[Description of the task] In the records below, find the line that contains "in Hin. simplify_eq." and the line that contains "- destruct (decide", then retype exactly those two lines and every line between them.

[Raw data]
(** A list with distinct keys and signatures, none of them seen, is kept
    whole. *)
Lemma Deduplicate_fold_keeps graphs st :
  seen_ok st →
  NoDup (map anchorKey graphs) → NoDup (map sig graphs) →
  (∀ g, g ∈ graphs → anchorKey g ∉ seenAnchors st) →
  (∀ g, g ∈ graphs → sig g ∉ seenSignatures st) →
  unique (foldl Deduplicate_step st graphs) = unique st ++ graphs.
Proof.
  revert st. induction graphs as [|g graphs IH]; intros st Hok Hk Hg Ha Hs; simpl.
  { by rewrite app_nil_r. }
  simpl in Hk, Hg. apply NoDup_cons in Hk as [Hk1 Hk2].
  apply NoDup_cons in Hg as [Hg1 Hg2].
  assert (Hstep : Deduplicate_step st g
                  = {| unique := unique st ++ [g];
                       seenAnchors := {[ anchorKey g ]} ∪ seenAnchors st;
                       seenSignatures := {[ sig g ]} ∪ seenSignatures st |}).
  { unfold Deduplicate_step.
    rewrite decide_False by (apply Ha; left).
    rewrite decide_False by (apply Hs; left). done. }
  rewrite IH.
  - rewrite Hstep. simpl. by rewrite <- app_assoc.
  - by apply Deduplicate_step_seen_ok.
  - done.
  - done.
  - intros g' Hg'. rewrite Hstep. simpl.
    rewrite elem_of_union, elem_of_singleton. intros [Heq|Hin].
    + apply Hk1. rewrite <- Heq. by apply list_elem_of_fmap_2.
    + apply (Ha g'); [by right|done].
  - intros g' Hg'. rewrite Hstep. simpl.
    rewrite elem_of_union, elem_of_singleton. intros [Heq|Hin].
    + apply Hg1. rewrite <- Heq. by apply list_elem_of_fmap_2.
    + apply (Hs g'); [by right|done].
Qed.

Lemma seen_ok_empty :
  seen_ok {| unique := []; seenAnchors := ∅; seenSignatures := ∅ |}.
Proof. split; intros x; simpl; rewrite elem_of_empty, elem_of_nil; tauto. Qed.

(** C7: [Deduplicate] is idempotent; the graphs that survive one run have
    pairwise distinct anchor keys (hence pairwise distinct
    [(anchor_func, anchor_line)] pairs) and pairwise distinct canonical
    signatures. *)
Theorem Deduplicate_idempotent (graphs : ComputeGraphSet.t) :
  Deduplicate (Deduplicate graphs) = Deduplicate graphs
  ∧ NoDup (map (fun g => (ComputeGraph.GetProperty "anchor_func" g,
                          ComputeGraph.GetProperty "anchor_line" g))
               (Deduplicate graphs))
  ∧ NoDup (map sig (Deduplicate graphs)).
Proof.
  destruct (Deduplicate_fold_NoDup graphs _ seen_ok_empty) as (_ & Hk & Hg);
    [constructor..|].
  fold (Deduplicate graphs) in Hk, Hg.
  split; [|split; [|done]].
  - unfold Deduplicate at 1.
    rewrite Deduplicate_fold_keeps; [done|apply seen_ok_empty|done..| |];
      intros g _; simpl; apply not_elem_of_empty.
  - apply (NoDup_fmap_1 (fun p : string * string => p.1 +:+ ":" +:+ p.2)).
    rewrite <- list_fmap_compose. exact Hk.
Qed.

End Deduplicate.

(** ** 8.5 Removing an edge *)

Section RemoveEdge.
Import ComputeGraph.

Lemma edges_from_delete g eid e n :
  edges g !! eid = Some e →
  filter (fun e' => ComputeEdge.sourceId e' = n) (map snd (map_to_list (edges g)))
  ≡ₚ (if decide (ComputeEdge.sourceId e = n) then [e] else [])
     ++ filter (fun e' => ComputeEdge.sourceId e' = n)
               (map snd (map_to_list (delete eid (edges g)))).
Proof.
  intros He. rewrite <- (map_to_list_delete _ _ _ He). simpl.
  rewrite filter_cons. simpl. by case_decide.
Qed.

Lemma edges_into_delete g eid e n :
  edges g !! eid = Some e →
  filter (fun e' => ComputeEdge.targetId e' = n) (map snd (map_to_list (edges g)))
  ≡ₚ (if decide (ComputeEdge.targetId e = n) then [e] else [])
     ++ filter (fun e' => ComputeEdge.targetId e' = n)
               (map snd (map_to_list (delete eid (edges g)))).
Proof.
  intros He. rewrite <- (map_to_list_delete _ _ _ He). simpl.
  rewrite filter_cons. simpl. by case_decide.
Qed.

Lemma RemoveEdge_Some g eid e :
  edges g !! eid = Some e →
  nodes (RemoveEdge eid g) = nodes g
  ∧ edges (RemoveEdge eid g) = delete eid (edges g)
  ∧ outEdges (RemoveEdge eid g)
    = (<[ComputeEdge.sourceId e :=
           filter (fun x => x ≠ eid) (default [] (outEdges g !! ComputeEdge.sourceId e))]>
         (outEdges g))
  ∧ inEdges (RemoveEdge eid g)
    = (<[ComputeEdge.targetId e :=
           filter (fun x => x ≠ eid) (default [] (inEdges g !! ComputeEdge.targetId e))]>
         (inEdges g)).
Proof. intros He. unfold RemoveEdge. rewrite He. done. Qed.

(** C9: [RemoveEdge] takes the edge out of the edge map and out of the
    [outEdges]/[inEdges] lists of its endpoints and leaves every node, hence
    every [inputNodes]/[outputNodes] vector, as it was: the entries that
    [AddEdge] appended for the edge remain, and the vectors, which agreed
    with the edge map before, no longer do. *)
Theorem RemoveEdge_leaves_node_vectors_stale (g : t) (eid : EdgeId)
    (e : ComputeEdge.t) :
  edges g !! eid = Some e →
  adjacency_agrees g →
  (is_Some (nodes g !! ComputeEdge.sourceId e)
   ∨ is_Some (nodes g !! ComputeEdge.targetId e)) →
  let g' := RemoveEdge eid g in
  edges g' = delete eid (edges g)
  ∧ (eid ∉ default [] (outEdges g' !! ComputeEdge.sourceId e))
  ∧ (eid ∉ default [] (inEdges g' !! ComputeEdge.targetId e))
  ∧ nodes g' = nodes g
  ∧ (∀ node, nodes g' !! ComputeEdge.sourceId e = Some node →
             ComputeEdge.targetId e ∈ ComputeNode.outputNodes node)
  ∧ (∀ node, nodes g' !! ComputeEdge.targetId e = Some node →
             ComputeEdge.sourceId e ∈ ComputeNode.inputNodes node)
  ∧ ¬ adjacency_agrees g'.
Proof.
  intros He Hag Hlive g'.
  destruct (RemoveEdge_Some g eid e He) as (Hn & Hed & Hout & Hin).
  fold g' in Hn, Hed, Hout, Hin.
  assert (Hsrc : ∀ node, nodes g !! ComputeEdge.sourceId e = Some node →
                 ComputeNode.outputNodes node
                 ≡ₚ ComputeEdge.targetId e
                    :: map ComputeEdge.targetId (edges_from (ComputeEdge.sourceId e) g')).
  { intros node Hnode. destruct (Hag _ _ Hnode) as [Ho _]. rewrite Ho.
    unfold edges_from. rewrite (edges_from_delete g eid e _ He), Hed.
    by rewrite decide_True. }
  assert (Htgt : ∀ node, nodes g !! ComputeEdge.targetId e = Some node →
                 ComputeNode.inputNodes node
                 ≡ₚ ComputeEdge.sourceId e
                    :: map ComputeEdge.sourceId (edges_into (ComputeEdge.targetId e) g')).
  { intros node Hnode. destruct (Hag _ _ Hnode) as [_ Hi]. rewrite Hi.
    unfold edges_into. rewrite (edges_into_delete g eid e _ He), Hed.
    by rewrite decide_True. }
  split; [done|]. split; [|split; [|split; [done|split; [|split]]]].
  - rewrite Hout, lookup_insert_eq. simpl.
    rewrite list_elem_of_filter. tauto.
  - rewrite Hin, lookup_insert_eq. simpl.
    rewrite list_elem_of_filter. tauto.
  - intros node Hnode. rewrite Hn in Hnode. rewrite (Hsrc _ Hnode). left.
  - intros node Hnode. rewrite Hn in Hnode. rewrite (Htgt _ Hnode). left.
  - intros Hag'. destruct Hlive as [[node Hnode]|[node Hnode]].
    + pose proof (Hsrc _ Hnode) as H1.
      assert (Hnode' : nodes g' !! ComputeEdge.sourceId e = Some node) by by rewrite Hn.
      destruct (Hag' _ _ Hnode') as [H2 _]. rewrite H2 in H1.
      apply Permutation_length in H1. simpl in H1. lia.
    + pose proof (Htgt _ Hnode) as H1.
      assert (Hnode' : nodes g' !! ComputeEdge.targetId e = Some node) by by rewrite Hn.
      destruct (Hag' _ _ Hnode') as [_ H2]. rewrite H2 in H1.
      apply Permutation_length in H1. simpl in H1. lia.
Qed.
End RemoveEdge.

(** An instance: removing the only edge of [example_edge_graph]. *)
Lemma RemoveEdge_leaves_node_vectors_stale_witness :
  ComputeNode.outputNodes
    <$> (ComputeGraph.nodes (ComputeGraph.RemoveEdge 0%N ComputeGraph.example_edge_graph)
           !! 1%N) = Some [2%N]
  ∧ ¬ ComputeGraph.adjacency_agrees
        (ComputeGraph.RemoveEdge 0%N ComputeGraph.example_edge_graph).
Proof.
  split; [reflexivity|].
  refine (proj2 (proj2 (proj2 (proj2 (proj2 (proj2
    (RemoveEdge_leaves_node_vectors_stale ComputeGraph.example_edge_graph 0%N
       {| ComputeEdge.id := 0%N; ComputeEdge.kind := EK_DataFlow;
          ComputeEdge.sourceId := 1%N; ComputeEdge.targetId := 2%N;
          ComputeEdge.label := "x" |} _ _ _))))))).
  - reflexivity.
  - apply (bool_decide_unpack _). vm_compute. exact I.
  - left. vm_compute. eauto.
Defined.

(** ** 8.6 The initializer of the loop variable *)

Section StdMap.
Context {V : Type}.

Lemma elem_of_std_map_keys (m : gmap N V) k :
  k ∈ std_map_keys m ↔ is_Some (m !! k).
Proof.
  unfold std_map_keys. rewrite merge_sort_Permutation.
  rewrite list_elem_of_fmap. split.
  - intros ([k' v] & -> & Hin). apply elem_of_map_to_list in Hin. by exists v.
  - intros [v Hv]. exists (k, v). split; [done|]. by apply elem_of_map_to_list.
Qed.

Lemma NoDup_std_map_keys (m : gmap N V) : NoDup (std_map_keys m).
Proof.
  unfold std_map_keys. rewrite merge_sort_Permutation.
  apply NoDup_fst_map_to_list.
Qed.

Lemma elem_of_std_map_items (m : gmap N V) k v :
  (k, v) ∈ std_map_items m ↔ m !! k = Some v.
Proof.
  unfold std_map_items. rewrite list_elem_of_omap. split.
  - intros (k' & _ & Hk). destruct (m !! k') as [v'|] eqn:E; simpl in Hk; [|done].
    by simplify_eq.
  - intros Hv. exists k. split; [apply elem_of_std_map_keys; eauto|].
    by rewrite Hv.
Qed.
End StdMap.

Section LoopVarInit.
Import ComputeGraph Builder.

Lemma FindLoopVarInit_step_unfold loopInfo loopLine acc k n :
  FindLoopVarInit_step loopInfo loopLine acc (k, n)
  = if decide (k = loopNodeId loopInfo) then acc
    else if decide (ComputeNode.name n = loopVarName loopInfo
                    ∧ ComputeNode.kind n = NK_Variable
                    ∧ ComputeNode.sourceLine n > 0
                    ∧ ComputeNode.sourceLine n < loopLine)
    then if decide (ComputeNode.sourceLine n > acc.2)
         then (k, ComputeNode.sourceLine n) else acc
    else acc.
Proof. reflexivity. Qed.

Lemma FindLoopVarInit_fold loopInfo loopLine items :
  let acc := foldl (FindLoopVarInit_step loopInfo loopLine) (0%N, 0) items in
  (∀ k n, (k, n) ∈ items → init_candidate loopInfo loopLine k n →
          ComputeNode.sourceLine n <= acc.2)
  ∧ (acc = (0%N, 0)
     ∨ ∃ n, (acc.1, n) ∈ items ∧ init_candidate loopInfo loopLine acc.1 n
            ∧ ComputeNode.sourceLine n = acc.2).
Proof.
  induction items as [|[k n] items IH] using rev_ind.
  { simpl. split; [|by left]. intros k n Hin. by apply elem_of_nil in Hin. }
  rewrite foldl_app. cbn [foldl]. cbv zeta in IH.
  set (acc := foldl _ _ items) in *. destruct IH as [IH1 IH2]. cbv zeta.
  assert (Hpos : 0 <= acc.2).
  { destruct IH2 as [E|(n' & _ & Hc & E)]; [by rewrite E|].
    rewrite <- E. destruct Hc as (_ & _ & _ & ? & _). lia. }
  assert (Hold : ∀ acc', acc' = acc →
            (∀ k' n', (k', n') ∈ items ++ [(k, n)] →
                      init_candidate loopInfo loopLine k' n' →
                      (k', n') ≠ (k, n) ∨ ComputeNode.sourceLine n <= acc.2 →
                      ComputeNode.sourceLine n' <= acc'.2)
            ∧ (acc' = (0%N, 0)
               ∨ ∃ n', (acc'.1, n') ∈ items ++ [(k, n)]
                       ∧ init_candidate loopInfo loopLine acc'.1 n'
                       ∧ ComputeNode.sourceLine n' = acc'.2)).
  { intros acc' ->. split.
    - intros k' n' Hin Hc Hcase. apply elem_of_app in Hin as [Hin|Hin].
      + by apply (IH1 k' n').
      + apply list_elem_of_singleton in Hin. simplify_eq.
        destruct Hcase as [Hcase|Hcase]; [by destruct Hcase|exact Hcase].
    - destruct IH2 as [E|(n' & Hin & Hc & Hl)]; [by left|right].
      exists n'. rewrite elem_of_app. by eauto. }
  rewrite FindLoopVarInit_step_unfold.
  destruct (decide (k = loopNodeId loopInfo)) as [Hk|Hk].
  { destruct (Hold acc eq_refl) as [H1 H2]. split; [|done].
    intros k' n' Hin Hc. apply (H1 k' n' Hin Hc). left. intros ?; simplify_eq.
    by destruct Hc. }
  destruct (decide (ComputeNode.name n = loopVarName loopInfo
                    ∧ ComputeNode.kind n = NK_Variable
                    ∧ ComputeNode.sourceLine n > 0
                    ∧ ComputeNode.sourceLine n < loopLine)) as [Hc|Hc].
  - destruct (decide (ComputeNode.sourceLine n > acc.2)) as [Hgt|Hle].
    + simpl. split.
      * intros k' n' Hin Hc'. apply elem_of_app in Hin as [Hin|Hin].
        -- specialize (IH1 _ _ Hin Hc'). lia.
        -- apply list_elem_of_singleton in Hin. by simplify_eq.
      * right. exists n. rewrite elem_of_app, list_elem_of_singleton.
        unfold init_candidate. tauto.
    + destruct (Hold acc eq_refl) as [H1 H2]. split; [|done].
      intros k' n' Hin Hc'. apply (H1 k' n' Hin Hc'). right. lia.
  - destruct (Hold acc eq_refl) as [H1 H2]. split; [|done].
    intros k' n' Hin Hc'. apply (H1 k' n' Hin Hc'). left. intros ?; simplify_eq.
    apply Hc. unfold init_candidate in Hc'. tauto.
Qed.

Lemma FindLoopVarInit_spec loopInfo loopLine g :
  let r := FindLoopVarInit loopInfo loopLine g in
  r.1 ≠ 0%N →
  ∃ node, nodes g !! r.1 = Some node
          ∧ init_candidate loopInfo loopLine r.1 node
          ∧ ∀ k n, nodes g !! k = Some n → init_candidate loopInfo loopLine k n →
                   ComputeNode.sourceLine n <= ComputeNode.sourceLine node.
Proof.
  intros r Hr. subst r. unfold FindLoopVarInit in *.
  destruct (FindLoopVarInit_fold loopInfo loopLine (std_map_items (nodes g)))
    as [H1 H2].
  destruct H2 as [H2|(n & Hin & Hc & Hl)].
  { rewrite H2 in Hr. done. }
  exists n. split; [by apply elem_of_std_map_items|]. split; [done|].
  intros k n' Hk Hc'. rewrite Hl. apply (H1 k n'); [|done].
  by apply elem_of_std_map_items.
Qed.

[Exercise output]
      + apply list_elem_of_singleton in Hin. simplify_eq.
        destruct Hcase as [Hcase|Hcase]; [by destruct Hcase|exact Hcase].
    - destruct IH2 as [E|(n' & Hin & Hc & Hl)]; [by left|right].
      exists n'. rewrite elem_of_app. by eauto. }
  rewrite FindLoopVarInit_step_unfold.
  destruct (decide (k = loopNodeId loopInfo)) as [Hk|Hk].
  { destruct (Hold acc eq_refl) as [H1 H2]. split; [|done].
    intros k' n' Hin Hc. apply (H1 k' n' Hin Hc). left. intros ?; simplify_eq.
    by destruct Hc. }
  destruct (decide (ComputeNode.name n = loopVarName loopInfo
                    ∧ ComputeNode.kind n = NK_Variable
                    ∧ ComputeNode.sourceLine n > 0
                    ∧ ComputeNode.sourceLine n < loopLine)) as [Hc|Hc].
  - destruct (decide (ComputeNode.sourceLine n > acc.2)) as [Hgt|Hle].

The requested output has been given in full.